## Records shown
· · · · ·

(** What a call of Split that returns has done to the two copies. *)
Lemma Split_inv (b b' : ModuleGradientGraphBuilder) (st : Status) :
  Split b = Normal (b', st) →
  ∃ order order_b sc,
    topologicalOrder (forward_model_ b) = Some order ∧
    topologicalOrder (backward_model_ b) = Some order_b ∧
    foldO (split_scan_step (forward_model_ b)) (mkScan [] (∅, ∅) (∅, ∅)) order
    = Normal sc ∧
    nodes_ (forward_model_ b')
    = nodes_ (without_nodes (forward_model_ b) (forward_nodes_to_remove sc)) ∧
    nodes_ (backward_model_ b')
    = nodes_ (without_nodes (backward_model_ b)
                            (filter (forward_at (backward_model_ b)) order_b)) ∧
    intermediate_tensor_names (split_graphs_info_ b')
    = filter (λ name, name ∉ user_output_names (split_graphs_info_ b))
        (elements (filter (λ name, name ∈ (backward_names sc).1)
                          (forward_names sc).2)) ∧
    (∃ pre, graph_outputs_ (forward_model_ b')
            = pre ++ (GetNodeArg (forward_model_ b) <$>
                        intermediate_tensor_names (split_graphs_info_ b'))) ∧
    (∃ pre post, graph_inputs_ (backward_model_ b')
                 = pre ++ (Some <$> intermediate_tensor_names
                                      (split_graphs_info_ b')) ++ post) ∧
    (∀ x, x ∈ intermediate_tensor_names (split_graphs_info_ b') →
          x ∈ dom (node_args_ (forward_model_ b))).
Proof.
  intros H. unfold Split in H. cbv zeta in H.
  inv_bind in H as order Horder. apply deref_Normal in Horder.
  inv_bind in H as sc Hsc.
  inv_bind in H as fg Hfg. apply RemoveNodes_Normal in Hfg as [_ ->].
  inv_bind in H as order_b Horder_b. apply deref_Normal in Horder_b.
  inv_bind in H as rm_b Hrm_b. apply backward_remove_fold in Hrm_b as ->.
  inv_bind in H as bg Hbg. apply RemoveNodes_Normal in Hbg as [_ ->].
  match type of H with
  | context [foldl (backward_initializer_step ?names) ?st0 ?inits] =>
    pose proof (backward_initializer_fold names inits st0) as (Hn1 & Ha1 & Ho1);
    destruct (foldl (backward_initializer_step names) st0 inits)
      as [[bg1 as_input] args1] eqn:Hinit
  end.
  simpl in Hn1, Ha1, Ho1.
  inv_bind in H as st2 Hinter. destruct st2 as [bg2 args2].
  inv_bind in H as outs Houts. inversion H; subst b' st. clear H. simpl.
  simpl in Hinter.
  apply backward_intermediate_fold in Hinter as (Hn2 & Ho2 & -> & Hdom).
  exists order, order_b, sc. split_and!; try done.
  - by rewrite (proj1 (FilterInitializers_frame _ _)).
  - rewrite Hn2, Hn1. by rewrite (proj1 (FilterInitializers_frame _ _)).
  - eexists. f_equal. apply list_fmap_ext. intros _ x _.
    apply GetNodeArg_same_args. simpl.
    rewrite (proj1 (proj2 (FilterInitializers_frame _ _))).
    by rewrite (proj1 (without_nodes_frame _ _)).
  - eexists _, _. by rewrite <- (assoc_L (++)).
  - intros x Hx. apply Hdom in Hx. simpl in Hx.
    rewrite (proj1 (proj2 (FilterInitializers_frame _ _))) in Hx.
    by rewrite (proj1 (without_nodes_frame _ _)) in Hx.
Qed.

· · · · ·

## What the exercise asks
Copy out, word for word, only the lines from the one with "apply GetNodeArg_same_args. simpl." through the last line of the material above.

## Final answer
    apply GetNodeArg_same_args. simpl.
    rewrite (proj1 (proj2 (FilterInitializers_frame _ _))).
    by rewrite (proj1 (without_nodes_frame _ _)).
  - eexists _, _. by rewrite <- (assoc_L (++)).
  - intros x Hx. apply Hdom in Hx. simpl in Hx.
    rewrite (proj1 (proj2 (FilterInitializers_frame _ _))) in Hx.
    by rewrite (proj1 (without_nodes_frame _ _)) in Hx.
Qed.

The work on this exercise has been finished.